Como um primeiro passo, promoveram mais de 1.500 eventos em todo o país para ajudar a desenvolver um Contract for the American Dream (Contrato pelo Sonho Americano). Mais de 130 mil ativistas se juntaram pela Internet e ao vivo para definir as pautas das reformas que transcendem os limites do atual debate. Entre elas estão iniciativas pelo trabalho e pelo crescimento: o compromisso de reinvestir em nossa infraestrutura decrépita e de reconquistar o posto de liderança na revolução industrial ecológica.
Eles exigem uma reforma do contrato social básico, com investimentos em educação que vão desde a pré- -escola até a educação superior, sistema de saúde pública universal e uma previdência social efetiva. Tudo isso valeria a pena, se conseguíssemos ver os trabalhadores se organizando e exigindo salários decentes. Eles também pedem uma reforma tributária e o fim das guerras americanas no exterior, para conseguirmos colocar a casa em ordem. Por fim, querem reformas democráticas radicais.
Movimento civil
Será que o Movimento pelo Sonho Americano poderá galvanizar protestos que levem a mudanças fundamentais? O abismo entre Washington e o povo americano cresce a cada dia mais. Elementos de uma nova direção política a ser tomada envolvem energia limpa, o fim das guerras, investimento doméstico, novas estratégias industriais, a imposição de restrições a Wall Street, tributação progressiva e a proteção da previdência social e do sistema público de saúde. Todos eles contam com o apoio da maior parte dos americanos.

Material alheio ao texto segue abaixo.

(** * The Kubernetes subnet manager of flannel (subnet/kube/kube.go)

    A shallow embedding of [kubeSubnetManager]: the event handlers that
    turn node notifications into lease events, [AcquireLease], which
    annotates the local node through a strategic merge patch, and
    [WatchLeases], which takes one event from the channel or gives up when
    the context is done.

    Go maps are [gmap]s (a nil map is [None]), strings are [string]s, the
    [events] channel is the list of the events it buffers, and the calls the
    manager makes on the Kubernetes client are recorded in the client. *)

From Stdlib Require Import ZArith Ascii String.
From stdpp Require Import base option gmap strings list pretty.

Open Scope Z_scope.
Open Scope string_scope.

(** ** Constants of the package *)

Definition subnetKubeManagedAnnotation : string :=
  "flannel.alpha.coreos.com/kube-subnet-manager".
Definition backendDataAnnotation : string :=
  "flannel.alpha.coreos.com/backend-data".
Definition backendTypeAnnotation : string :=
  "flannel.alpha.coreos.com/backend-type".
Definition backendPublicIPAnnotation : string :=
  "flannel.alpha.coreos.com/public-ip".
Definition backendPublicIPOverwriteAnnotation : string :=
  "flannel.alpha.coreos.com/public-ip-overwrite".

(** Capacity of the [events] channel: [make(chan subnet.Event, 5000)]. *)
Definition eventsCap : nat := 5000.

(** ** Errors and results *)

Inductive error : Type :=
| ErrUnimplemented
| ErrNotFound (name : string)
| ErrPodCIDRNotAssigned (node : string)
| ErrLibrary (msg : string).

(** What a call comes to: it returns a value, returns a non-nil [error],
    panics, or its goroutine stays parked on a channel operation. *)
Inductive result (A : Type) : Type :=
| Ok (a : A)
| Err (e : error)
| Panic
| Blocked.
Arguments Ok {A} a.
Arguments Err {A} e.
Arguments Panic {A}.
Arguments Blocked {A}.

#[global] Instance result_ret : MRet result := fun A a => Ok a.
#[global] Instance result_bind : MBind result := fun A B f r =>
  match r with
  | Ok a => f a
  | Err e => Err e
  | Panic => Panic
  | Blocked => Blocked
  end.

(** ** Data of the packages the manager works with *)

(** [ip.IP4] is a [uint32]; [ip.IP4Net] a network address with the length of
    its prefix. *)
Definition IP4 : Type := Z.

Record IP4Net : Type := mkIP4Net { IP : IP4; PrefixLen : Z }.

(** [json.RawMessage] is a byte slice, [None] is the nil slice. *)
Definition RawMessage : Type := option string.

(** [time.Time] and [time.Duration] count nanoseconds. *)
Definition Time : Type := Z.
Definition Duration : Type := Z.
Definition Hour : Duration := 3600 * 1000000000.
Definition Time_Add (t : Time) (d : Duration) : Time := t + d.

Record LeaseAttrs : Type := mkLeaseAttrs {
  PublicIP : IP4;
  BackendType : string;
  BackendData : RawMessage
}.

Record Lease : Type := mkLease {
  Subnet : IP4Net;
  Attrs : LeaseAttrs;
  Expiration : Time
}.

Inductive EventType : Type := EventAdded | EventRemoved.

(** [subnet.Event{Type, Lease}] *)
Record Event : Type := mkEvent { Event_Type : EventType; Event_Lease : Lease }.

(** [subnet.LeaseWatchResult]; its [Cursor], an interface value, stays nil
    in this package and is left out. *)
Record LeaseWatchResult : Type := mkLeaseWatchResult {
  Events : list Event;
  Snapshot : list Lease
}.

(** The part of [v1.Node] the package reads and writes, and labels as a
    second piece of metadata next to the annotations. *)
Record ObjectMeta : Type := mkObjectMeta {
  Name : string;
  Labels : gmap string string;
  Annotations : option (gmap string string)
}.

Record NodeSpec : Type := mkNodeSpec { PodCIDR : string }.

Record Node : Type := mkNode { Meta : ObjectMeta; Spec : NodeSpec }.

(** What the informer hands to a handler as [interface{}]: a node, or the
    tombstone [cache.DeletedFinalStateUnknown] of a missed deletion. *)
Inductive Obj : Type :=
| ObjNode (n : Node)
| ObjTombstone (key : string).

(** ** Go maps *)

(** [v, ok := m[k]] *)
Definition mapIndex2 (m : option (gmap string string)) (k : string) : option string :=
  m ≫= (fun a => a !! k).

(** [m[k]]: the zero value when the key is absent or the map nil. *)
Definition mapIndex (m : option (gmap string string)) (k : string) : string :=
  default "" (mapIndex2 m k).

(** [m[k] = v]: an assignment to an entry of a nil map panics. *)
Definition mapAssign (m : option (gmap string string)) (k v : string)
  : result (option (gmap string string)) :=
  match m with
  | Some a => Ok (Some (<[k := v]> a))
  | None => Panic
  end.

(** [n.Annotations[k]] *)
Definition annotation (n : Node) (k : string) : string :=
  mapIndex (Annotations (Meta n)) k.

(** [n.Annotations[k] = v] *)
Definition setAnnotation (k v : string) (n : Node) : result Node :=
  a ← mapAssign (Annotations (Meta n)) k v;
  mret (mkNode (mkObjectMeta (Name (Meta n)) (Labels (Meta n)) a) (Spec n)).

(** ** The Kubernetes client and the patch it is sent *)

(** A strategic merge patch of a node: per map key the new value ([Some v])
    or its removal ([None]); per plain field the new value, if any. *)
Record Patch : Type := mkPatch {
  patchName : option string;
  patchLabels : gmap string (option string);
  patchAnnotations : gmap string (option string);
  patchPodCIDR : option string
}.

Definition diffField (old new : string) : option string :=
  if decide (old = new) then None else Some new.

Definition diffMap (old new : gmap string string) : gmap string (option string) :=
  merge (fun o n =>
           match o, n with
           | _, Some v => if decide (o = Some v) then None else Some (Some v)
           | Some _, None => Some None
           | None, None => None
           end) old new.

(** Modelled from the spec: [strategicpatch.CreateTwoWayMergePatch] and
    [json.Marshal] are library functions whose source is not part of the
    package. The spec has this step compute a minimal patch expressing only
    the changed keys, relative to the snapshot. In the JSON of a node a nil
    map and an empty map are both left out. *)
Definition CreateTwoWayMergePatch (old new : Node) : result Patch :=
  Ok (mkPatch
        (diffField (Name (Meta old)) (Name (Meta new)))
        (diffMap (Labels (Meta old)) (Labels (Meta new)))
        (diffMap (default ∅ (Annotations (Meta old)))
                 (default ∅ (Annotations (Meta new))))
        (diffField (PodCIDR (Spec old)) (PodCIDR (Spec new)))).

Definition emptyPatch : Patch := mkPatch None ∅ ∅ None.

Definition applyPatchMap (p : gmap string (option string)) (m : gmap string string)
  : gmap string string :=
  merge (fun pv mv =>
           match pv with
           | Some (Some v) => Some v
           | Some None => None
           | None => mv
           end) p m.

(** Modelled from the spec: the directory service, which is outside the
    package, applies a patch to the entry it holds; the keys the patch names
    change, the others stay. *)
Definition applyPatch (p : Patch) (n : Node) : Node :=
  mkNode
    (mkObjectMeta
       (default (Name (Meta n)) (patchName p))
       (applyPatchMap (patchLabels p) (Labels (Meta n)))
       (Some (applyPatchMap (patchAnnotations p) (default ∅ (Annotations (Meta n))))))
    (mkNodeSpec (default (PodCIDR (Spec n)) (patchPodCIDR p))).

Inductive PatchType : Type :=
| JSONPatchType
| MergePatchType
| StrategicMergePatchType.

(** One call of [Nodes().Patch(name, pt, data, subresources...)]. *)
Record PatchCall : Type := mkPatchCall {
  call_name : string;
  call_type : PatchType;
  call_patch : Patch;
  call_subresources : list string
}.

(** [clientset.Interface], as far as the manager uses it: the patch calls
    it has received, oldest first, and the error it answers a call with
    ([None] is nil). *)
Record Clientset : Type := mkClientset {
  patchCalls : list PatchCall;
  patchReply : PatchCall -> option error
}.

(** ** The manager *)

(** [nodeStore] is the informer's cache, by node name; [events] the
    buffered channel, oldest event first. *)
Record kubeSubnetManager : Type := mkKSM {
  client : Clientset;
  nodeName : string;
  nodeStore : gmap string Node;
  events : list Event
}.

(** Methods of the manager: they read and change its parts and end in a
    [result]. *)
Definition M (A : Type) : Type :=
  kubeSubnetManager -> result A * kubeSubnetManager.

#[global] Instance M_ret : MRet M := fun A a ksm => (Ok a, ksm).
#[global] Instance M_bind : MBind M := fun A B f m ksm =>
  match m ksm with
  | (Ok a, ksm') => f a ksm'
  | (Err e, ksm') => (Err e, ksm')
  | (Panic, ksm') => (Panic, ksm')
  | (Blocked, ksm') => (Blocked, ksm')
  end.

(** A library call inside a method. *)
Definition lift {A : Type} (r : result A) : M A := fun ksm => (r, ksm).

Definition fail {A : Type} (e : error) : M A := lift (Err e).

Definition gets {A : Type} (f : kubeSubnetManager -> A) : M A :=
  fun ksm => (Ok (f ksm), ksm).

(** [ksm.nodeStore.Get(name)] *)
Definition nodeStore_Get (name : string) : M Node := fun ksm =>
  match nodeStore ksm !! name with
  | Some n => (Ok n, ksm)
  | None => (Err (ErrNotFound name), ksm)
  end.

(** [api.Scheme.DeepCopy]: the copy shares nothing with the cached node;
    with values in place of pointers that is the node itself. *)
Definition DeepCopy (n : Node) : M Node := mret n.

(** The manager once its client has received [call]. *)
Definition received (call : PatchCall) (ksm : kubeSubnetManager) : kubeSubnetManager :=
  mkKSM (mkClientset (patchCalls (client ksm) ++ [call]) (patchReply (client ksm)))
        (nodeName ksm) (nodeStore ksm) (events ksm).

(** [ksm.client.CoreV1().Nodes().Patch(...)]: the client receives the call
    and answers; the node it returns is not used. *)
Definition client_Patch (name : string) (pt : PatchType) (data : Patch)
           (subresources : list string) : M unit := fun ksm =>
  let call := mkPatchCall name pt data subresources in
  match patchReply (client ksm) call with
  | None => (Ok tt, received call ksm)
  | Some e => (Err e, received call ksm)
  end.

(** [ksm.events <- e]: the send waits while the buffer is full. *)
Definition chanSend (e : Event) : M unit := fun ksm =>
  if decide (length (events ksm) < eventsCap)%nat
  then (Ok tt, mkKSM (client ksm) (nodeName ksm) (nodeStore ksm) (events ksm ++ [e]))
  else (Blocked, ksm).

(** The type assertion of [obj] to a node pointer: it panics on anything
    but a node. *)
Definition assertNode (obj : Obj) : M Node :=
  match obj with
  | ObjNode n => mret n
  | ObjTombstone _ => lift Panic
  end.

(** ** Functions of other packages

    [net.ParseCIDR] (its second result), [ip.FromIPNet], [ip.IP4.String],
    [ip.ParseIP4] and [json.RawMessage.MarshalJSON] are defined outside the
    package; the manager is defined over any behaviour of theirs. *)
Class Packages : Type := mkPackages {
  IPNet : Type;
  net_ParseCIDR : string -> result IPNet;
  ip_FromIPNet : IPNet -> IP4Net;
  IP4_String : IP4 -> string;
  ip_ParseIP4 : string -> result IP4;
  RawMessage_MarshalJSON : RawMessage -> result string
}.

Section Manager.
Context {pkgs : Packages}.

(** [nodeToLease]: the lease a node's annotations and pod CIDR stand for. *)
Definition nodeToLease (n : Node) : result Lease :=
  publicIP ← ip_ParseIP4 (annotation n backendPublicIPAnnotation);
  let backendType := annotation n backendTypeAnnotation in
  let backendData := Some (annotation n backendDataAnnotation) in
  cidr ← net_ParseCIDR (PodCIDR (Spec n));
  mret (mkLease (ip_FromIPNet cidr) (mkLeaseAttrs publicIP backendType backendData) 0).

(** [s, ok := n.Annotations[subnetKubeManagedAnnotation]; !ok || s != "true"] *)
Definition notManaged (n : Node) : bool :=
  match mapIndex2 (Annotations (Meta n)) subnetKubeManagedAnnotation with
  | Some s => bool_decide (s ≠ "true")
  | None => true
  end.

(** The handler of added and deleted nodes. An error of [nodeToLease] is
    logged and the notification dropped. *)
Definition handleAddLeaseEvent (et : EventType) (obj : Obj) : M unit :=
  n ← assertNode obj;
  if notManaged n then mret tt else
  match nodeToLease n with
  | Ok l => chanSend (mkEvent et l)
  | Err _ => mret tt
  | Panic => lift Panic
  | Blocked => lift Blocked
  end.

(** The handler of updated nodes. *)
Definition handleUpdateLeaseEvent (oldObj newObj : Obj) : M unit :=
  o ← assertNode oldObj;
  n ← assertNode newObj;
  if notManaged n then mret tt else
  if bool_decide (annotation o backendDataAnnotation = annotation n backendDataAnnotation)
     && bool_decide (annotation o backendTypeAnnotation = annotation n backendTypeAnnotation)
     && bool_decide (annotation o backendPublicIPAnnotation = annotation n backendPublicIPAnnotation)
  then mret tt (* No change to lease *)
  else
    match nodeToLease n with
    | Ok l => chanSend (mkEvent EventAdded l)
    | Err _ => mret tt
    | Panic => lift Panic
    | Blocked => lift Blocked
    end.

(** The handlers as [newKubeSubnetManager] registers them. *)
Definition AddFunc (obj : Obj) : M unit := handleAddLeaseEvent EventAdded obj.
Definition UpdateFunc (oldObj newObj : Obj) : M unit := handleUpdateLeaseEvent oldObj newObj.
Definition DeleteFunc (obj : Obj) : M unit := handleAddLeaseEvent EventRemoved obj.

(** The comparison that guards the write in [AcquireLease]: [bd] is the
    marshalled backend data. *)
Definition leaseChanged (n : Node) (bd : string) (attrs : LeaseAttrs) : bool :=
  bool_decide (annotation n backendDataAnnotation ≠ bd)
  || bool_decide (annotation n backendTypeAnnotation ≠ BackendType attrs)
  || bool_decide (annotation n backendPublicIPAnnotation ≠ IP4_String (PublicIP attrs))
  || bool_decide (annotation n subnetKubeManagedAnnotation ≠ "true")
  || (bool_decide (annotation n backendPublicIPOverwriteAnnotation ≠ "")
      && bool_decide (annotation n backendPublicIPOverwriteAnnotation
                      ≠ IP4_String (PublicIP attrs))).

Mas, ainda assim, a população se desespera diante da possibilidade de que nada mude. Eles veem Washington como um lugar dominado por intrusos e pelo dinheiro das corporações – e suas esperanças têm sido esmagadas ao longo dos últimos três anos.
O desafio não é tanto o de convencer as pessoas da necessidade de reformas, mas antes o de dar a elas a esperança de que a mudança é possível. Isso exige um movimento civil. Esta é a hora de construí-lo.